(* ===== verification/Prelude.v ===== *)
(** * securecnet: a verified model of an encrypted UDP transport

    securecnet is a C++ library: a client and a server exchange messages over
    UDP, encrypted after a handshake, on channels that are unreliable, sequenced,
    reliable or reliable and ordered.  This development translates the library's
    own logic to Rocq definitions and proves what makes it correct.  Paths below
    are under [src/src/securecnet]; [include] stands for [include/securecnet].

    ** How the program is put together

    [Client] (client.hpp, client.cpp) and [Server] (server.hpp, server.cpp) are
    single-threaded state machines.  [tick] flushes the queue of packed datagrams
    to the socket, retransmits reliable messages that are due, receives and
    handles every waiting datagram, and runs timeouts.  A message goes through
    an envelope (reliable, ordered, sequenced or fragment), a message frame, the
    AEAD seal and the packet header; the receiver undoes each layer.  A handshake
    is hello, optional retry with a stateless token, hello with the token,
    server hello with a MAC of the transcript, and the first sealed packet.  The
    server keeps a [PeerSession] per connection id, a table from endpoints to
    connection ids, and per-host counters against abuse.

    ** Files

    - [Prelude]: machine integers as [Z] with their wrap-around, list and
      arithmetic lemmas, automation.
    - [Result] (include/result.hpp): error codes and the monad [io W A] of
      computations on a state [W] that end in [Done], [Err] (a failed [Result]
      returned early) or [UB] (undefined behaviour: an access out of bounds, a
      dangling reference, [std::clamp] on an empty range, or a loop that uses up
      its fuel).  [Hoare]: weakest preconditions, [Safe], [Stable].
    - [ByteBuf] (bytebuf.hpp, bytebuf.cpp): readers and writers, and the classes
      [Wire] and [WireFrame] of inverse encoders and decoders against which the
      formats are proved.
    - [Config] (config.hpp), [Message] (message.hpp), [Packet] (packet.hpp,
      packet.cpp), [Protocol] (protocol.hpp), [Payloads] (reliability.hpp):
      constants, configurations with validators, and every wire format.
    - [Windows] (the receive windows of protocol.hpp and reliability.hpp),
      [Reliability] ([ReliableSession]), [Ordered] ([OrderedReceiveWindow]),
      [Fragmentation] (fragmentation.hpp), [Congestion]
      (congestion_control.hpp), [Stream] (stream.hpp): the parts that both ends
      use.
    - [Crypto] (crypto.cpp): the wrappers around libsodium.  libsodium is the
      class [Sodium], what is relied on is [SodiumLaws], and [toy_sodium] is an
      instance on which examples run.
    - [Stats] (transport_stats.hpp), [Endpoint] (endpoint.hpp, endpoint.cpp),
      [Socket] (udp_socket.hpp, udp_socket.cpp): statistics, addresses, and the
      socket on a scripted operating system [Net].
    - [Client], [ClientRecv] model client.cpp operation by operation; [ClientInv],
      [ClientSafe] hold the invariant and the proof that every operation keeps
      it; [ClientProps], [ClientAuth] the theorems.
    - [Server], [ServerSend], [ServerRecv] model server.cpp; [ServerInv],
      [ServerSafe], [ServerSafeRecv], [ServerAdmit], [ServerLoop] hold its
      invariant and the safety proofs; [ServerProps], [ServerAuth], [RateLimit] the
      theorems.
    - [Codec] (codec.hpp), [NatHints] (nat.hpp), [Router] (router.hpp) and
      [RequestReply] (request_reply.hpp) model what applications build on top;
      [IoContext] (io_context.hpp, io_context.cpp) the loop that drives them, with
      its threads as an interleaving of critical sections.
    - [Sealing]: what both ends share of the way of a message, from its frame to
      the sealed packet.  [Deliver], [EndToEnd]: one message from [Client::send]
      through the seal, the packet and the server's windows to the callback.
      [ServerTx], [ClientDeliver], [Downlink]: the way back, from [Server::send]
      to the callbacks of the client.  [Exchange]: a reliable message and its
      acknowledgement.  [Large]: a message cut into fragments.  [Link]: the
      ordered channel of a sender and a receiver over a network that loses,
      repeats and reorders.
    - [Address] (address.cpp, socket_init.cpp, [connect] and [listen] by name and
      port), [ClientApi], [ServerApi]: every public call of [Client], [Server] and
      [Server::Peer] that can change their state as a constructor of [client_call],
      [server_call], [peer_call] over the operations of the core; [for_each_peer],
      [local_endpoint] and the user data of a peer are definitions of their own.  [Builders]: the configuration builders.
      [StateSync]: the state synchronisation example (examples/state_sync_example.cpp
      of the repository) on top of them.
    - [Async] (async.hpp, [post_task] of io_context.hpp): the facade with its
      worker thread and its futures, over any object that satisfies
      [AsyncServiceLaws]; [Facades]: [AsyncClient], [AsyncServer] and
      [LocalSession] (local_session.hpp) as instances.
    - [Sockets] (udp_socket.cpp): who owns a descriptor when sockets are opened,
      moved and destroyed.  [WireTypes]: the types of everything that is parsed.

    A member function is a definition of the same name, prefixed with [srv_] on
    the server where the client has one too; a member [_x] is a field [c_x],
    [s_x] or [ps_x].  A [PeerSession&] is the key of the session in the table, so
    use after erasure is visible as [UB].  Calls back into the user are events in
    a log, newest first; the model assumes that a callback does not call the
    transport again.

    ** What is proved

    - Client and server as a whole ([ClientProps], [ServerProps]): over any
      sequence of public calls, any clock, any datagrams and any answers of the
      socket, no operation is undefined and every loop ends; queues are exact,
      bounded and ordered; tables agree and respect the limits for the server and
      for each host; nonces never repeat within a session; state changes are
      edges of the connection state machine.
    - Authentication ([ClientAuth], [ServerAuth], [RateLimit]): unauthenticated
      packets deliver nothing (a client drops a replay and closes on a forgery); a client session is established only by an authentic
      server hello; a server session needs a valid token; a retry token is
      accepted exactly when the server would make it; both ends of a handshake
      agree on the keys; the rate of handshakes per host, over all its ports and
      whatever else the server does, is bounded; a sealed packet is opened by the
      peer.
    - Channels ([Windows], [Reliability], [Ordered], [Fragmentation]): refinement
      of the bitmaps to sets, exactly-once filtering, in-order delivery of a
      prefix, reassembly that is complete and hands over only what was sent, and
      an invariant of the reliable queue with the behaviour of each operation.
    - Formats ([Packet], [Protocol], [Message], [Payloads], [Fragmentation],
      [Stream]): round trips, canonicity, and readers that never leave their
      buffer.
    - Bounds ([Congestion], [Config], [Reliability]): rates, windows and timers
      stay within their configured range.
    - Applications ([Codec], [NatHints], [Router], [RequestReply], [IoContext]):
      typed fields and hints round trip; a message reaches the handler registered
      last; every request is settled at most once and by its own reply; under any
      interleaving of threads posted callbacks are dequeued in order and run once
      each, and in order unless several threads call [poll] themselves.
    - End to end ([EndToEnd], [Downlink], [Exchange], [Large], [Link]): a message
      that one end sends is handed to the user of the other, with its channel,
      type and bytes, in both directions; a reliable message is acknowledged and
      released at the sender; a message of several fragments is handed over whole
      whatever the order of its packets; over a lossy network the ordered channel
      delivers a prefix of what was submitted, and for a sender that keeps within
      the windows one round of retransmission that arrives delivers the rest.  [StateSync]: the client shows exactly the
      states the server publishes.
    - The interface ([Address], [ClientApi], [ServerApi], [Async], [Facades]): each
      public call is one core operation or is refused without effect, so the
      theorems on runs hold for any use; names resolve to the preferred address or
      fail without effect; handles of peers are safe when stale; the asynchronous
      facades are sequential objects and their workers empty their queues.
    - Types and resources ([WireTypes], [Builders], [Sockets]): whatever is parsed
      or built has every field in the range of its type, and descriptors are
      neither leaked nor closed twice.

    ** Bounds and fuel

    Loops that are not structural take fuel and are undefined without: the
    flush loop of the client takes the length of its queue, that of the server one
    more (its last round finds nothing to send), the receive loops one more than the
    datagrams waiting, the dispatch loops one more than the bytes of the payload.
    The safety theorems exclude [UB], so the fuel is always enough.  The two
    loops that draw random numbers until one is free or non-zero
    ([draw_conn_id], [draw_ticket]) end with the script of random draws, by a
    draw that is accepted: that the generator produces one at last is assumed.
    [server_usable] and [client_usable] say that a configuration passes the
    validator of [listen] or [connect] and that its fields are in the range of
    their C++ types, [usable_config] the same of the reliability options;
    [quota_sane], used only for the memory bound, says that the memory limits are
    not so near 2^64 that a sum wraps, and [bytes_fit], used only for the exact byte
    counter of a reliable session, that [max_pending_bytes] is at most
    [U32_MAX - 65543], which the validator does not check
    ([Reliability.byte_budget_wraps] shows the 32-bit sum wrapping).  The recovery
    theorem of [Link] needs a sender that stays within the receive window and the
    limits ([unhurried], [holds_all]), messages without lifetime and timers that have
    run out; the findings on full windows and stuck resends say what happens
    otherwise.

    ** Parameters

    libsodium ([Sodium], [SodiumLaws]); [inet_ntop] ([Ntop], and [NtopLaws] for the
    limit per host: it prints every address and reads nothing else); [getaddrinfo] and
    [gai_strerror] ([Resolver], [ResolverLaws]: addresses fit a
    [sockaddr_storage]); [getsockname] ([SockName]); the order in which the hash
    table of sessions is traversed ([Traversal], a permutation of the keys);
    [std::hash] of integers ([Endpoint]).  The instances of the module
    [ServerProps.Pair] satisfy all the laws and run a complete handshake between
    both ends.

    ** Not modelled

    The umbrella headers (easy.hpp, scn.hpp: includes and aliases), trivial
    accessors, the Windows branch of the socket, its options and its start-up
    (on Linux [ensure_socket_runtime] always succeeds), the copy of
    crypto.cpp under include, demos, benchmarks, tests and the examples other
    than state synchronisation, which only call the library and print.  The facades
    of async.hpp are modelled for one user thread, since [_started] is not
    protected; [run_async] is a parameter of [listen_and_connect]. *)
From stdpp Require Export base numbers list gmap strings.
#[global] Set Default Goal Selector "!".
#[local] Open Scope Z_scope.

(** ** Machine integers

    A C++ unsigned integer of [w] bits is a [Z]; arithmetic that the source
    performs at that width is followed by the wrap-around below. *)

Abbreviation U8 := Z (only parsing).
Abbreviation U16 := Z (only parsing).
Abbreviation U32 := Z (only parsing).
Abbreviation U64 := Z (only parsing).
Abbreviation ST := Z (only parsing).

Definition w8 (z : Z) : U8 := z mod 256.
Definition w16 (z : Z) : U16 := z mod 65536.
Definition w32 (z : Z) : U32 := z mod 4294967296.
Definition w64 (z : Z) : U64 := z mod 18446744073709551616.

Definition U16_MAX : Z := 65535.
Definition U32_MAX : Z := 4294967295.
Definition U64_MAX : Z := 18446744073709551615.

Definition is_u8 (z : Z) : Prop := 0 <= z < 256.
Definition is_u16 (z : Z) : Prop := 0 <= z < 65536.
Definition is_u32 (z : Z) : Prop := 0 <= z < 4294967296.
Definition is_u64 (z : Z) : Prop := 0 <= z < 18446744073709551616.

#[global] Instance is_u8_dec z : Decision (is_u8 z).
Proof. unfold is_u8. apply _. Defined.
#[global] Instance is_u16_dec z : Decision (is_u16 z).
Proof. unfold is_u16. apply _. Defined.
#[global] Instance is_u32_dec z : Decision (is_u32 z).
Proof. unfold is_u32. apply _. Defined.
#[global] Instance is_u64_dec z : Decision (is_u64 z).
Proof. unfold is_u64. apply _. Defined.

### Work order
From the listing above, the lines starting with the one that has "- The interface" and running through the one that has "facades are sequential" should be copied exactly, ends included.

### Response to the task
    - The interface ([Address], [ClientApi], [ServerApi], [Async], [Facades]): each
      public call is one core operation or is refused without effect, so the
      theorems on runs hold for any use; names resolve to the preferred address or
      fail without effect; handles of peers are safe when stale; the asynchronous
      facades are sequential objects and their workers empty their queues.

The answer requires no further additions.